Monday, November 17, 2014

"Originality is Impossible"

One of the most interesting professional tensions that I experience in my work as a coach is the resistance of anthropologists to my ideas about the writing process. So I guess I shouldn't be surprised to find myself in a disagreement with an anthropologist about the nature of authorship itself.

Susan Blum has provided a useful summary of her distinction between the "authentic self" and the "peformance self" in the American Anthropological Association's Anthropology News (March 2008). Two things stand out for me. First, she casts the "anthropological" notion of self as a foil for the traditional "academic" sense of self. That is, she suggests that there is a tension between what professional anthropologists know to be true about the self and what academics in general presume about it. Second, and more worryingly, she believes that students, unlike their university teachers, are in possession of this anthropological truth about themselves. That is, the students, qua "folk anthropologists", are right.

In defending the "academic", "authentic" self let me begin with what I think is a common misconception among patchwriters about originality. Here's one of Blum's subjects, i.e., a student she talked to during her fieldwork:

Ideas are gonna get recycled. There’s no way that a hundred kids in a class could write papers with all fresh ideas. That’d be a hell of a class if you could. In fact, I’d be willing to say that no one—not even one student—will come up with something that’s never been come up with before. And that’s not an indictment of them, it’s just these ideas are all over the place.

Now, academics know this as well as any student. When teachers ask students to submit "original" work, they are not asking them to "come up with something that’s never been come up with before", they are merely asking them to submit for evaluation their own ideas, i.e., ideas that, whether actually "original" or not (in the hyperbolic sense invoked by the student), are ones they actually "came up with". They will have arrived at these ideas on the basis of their reading, and it's therefore important for the student to properly reference the reading they have done, leading up to the part that they came up with themselves, so that the teacher can assess their abilities and give them a grade. Now, if they pass off some part of their reading as their own ideas they are plagiarizing, cheating. The are pretending they came up with something themselves that they just read in a book. But the fact that the teacher already knows what the student has "discovered" is not in and of itself a strike against the student. It's only a problem if the student hides the source.
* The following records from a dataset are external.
Lemma as_u32_small n : 0 <= n <= u32_max -> as_u32 n = n.
Proof. intros H. unfold as_u32, u32_max in *. apply Z.mod_small. lia. Qed.

(** The state and the chunk after both permits of a payload were taken. *)
Lemma acct_take s hs l st n p p' sem sem' d : acct (l, n) s hs -> heap s !! l = Some st ->
  try_acquire_many n (inbound_conn_bytes s) = Some (p, sem) ->
  try_acquire_many n (inbound_stream_bytes st) = Some (p', sem') ->
  acct idle (s <| inbound_conn_bytes := sem |>
          <| heap ::= alter (fun st => st <| inbound_stream_bytes := sem' |>) l |>)
       (mkInboundChunk d l (Some p) (Some p') :: hs).
Proof.
  intros [Hw Hsm Hst Hh Hn Hb Hpm] Hl (_ & _ & _ & Hp & Hav)%acquire_some
    (_ & _ & _ & Hp' & Hav')%acquire_some. simpl in Hn, Hb.
  set (c := mkInboundChunk d l (Some p) (Some p')).
  assert (Hc : chunk_held c) by (split; unfold held; simpl; eauto; lia).
  assert (Hheld : held c = n) by done. assert (Hown : owner c = l) by done. clearbody c.
  split; simpl; rewrite ?msum_queued_alter, ?Hheld by done; try (done || lia).
  - intros k st' Hk. destruct (decide (l = k)) as [<-|Hne].
    + rewrite lookup_alter_eq, Hl in Hk. apply (inj Some) in Hk. subst st'.
      destruct (Hst _ _ Hl) as [? ? ? Hsb Hsp]. unfold in_flight in Hsb. rewrite decide_True in Hsb by done.
      split; try done; rewrite in_hand_cons, decide_True, Hheld by done; unfold queued in *; simpl in *; [|lia].
      rewrite in_flight_idle. eapply covers_shift; [exact Hsb|]. lia.
    + rewrite lookup_alter_ne in Hk by done. destruct (Hst _ _ Hk) as [? ? ? Hsb ?].
      unfold in_flight in Hsb. rewrite decide_False in Hsb by done.
      split; try done; rewrite in_hand_cons, decide_False by congruence; [|done].
      by rewrite in_flight_idle.
  - constructor; [split; [|done]; apply alter_is_Some; by rewrite Hown, Hl|].
    eapply Forall_impl; [exact Hh|]. intros e [? ?]. split; [by apply alter_is_Some|done].
Qed.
Originality in the sense of something "new under the sun" is of course very rare. But it is possible to distinguish clearly between what you have learned from reading and what you have thought out yourself. This is very important in school, where almost all of what you learn is already known to others. But it remains important in a research career where "originality" in the strong sense of making that rare "novel" contribution, depends on knowing what is already known.


Jonathan said...

Yes, this is a very good post. That gap between originality 1 (your own ideas) and originality 2 (ideas nobody has ever had in the history of the universe) bears further analysis. It is quite easy to use your own ideas if you have no choice. Say you are given an exam and have to analyze "The Red Wheelbarrow," and have read no secondary sources at all. What comes out has to be your own, because you have no source to patchwrite from or otherwise cite. Now the interpretation is likely to be unoriginal in some sense, since it might echo ideas that do in fact, exist in the secondary literature. In fact, the professor herself has an idea about the poem, and will likely judge the student in relation to a certain "doxa" about the author--a set of conventionally held ideas that the student should have absorbed in the course thus far. A good student will use, perhaps, a poem analyzed in class like "In a Station of the Metro" and come up with a nice compare-and-contrast between two more or less "imagist" poems by American modernists.

Where we get into trouble is with students so far from expected norms of literacy that they have no conception of any writing about an academic topic that is not simply a recycling of information from elsewhere. It is interesting how this kind of student will echo the seemingly postmodern argument from the Anthropologist about the impossibility of "existential originality."

Most scholars might just reproduce the "doxa" of their fields. We've all reviewed articles in journals and said that it is a fine article, but just doesn't say anything we don't already know. This would be a fine student paper, in other words, but does not contribute to the field as an ongoing body of knowledge.

What is missing in the anthropologist's argument (sorry this comment is getting so long) is a notion of gradations of originality. Between originality 1 and originality 2 are some decimal points: 1.1., 1.2, etc...

Thomas said...

Gradations. That's the key. I think it was Ezra Pound who complained that we've lost a sense of gradations, a scale of values. And we see here how it happens. A concept like originality is first caricatured and then dismissed as a "impossible". Pound and Williams said something similar about "freedom": first it is equated with irresponsibility and then it is derided.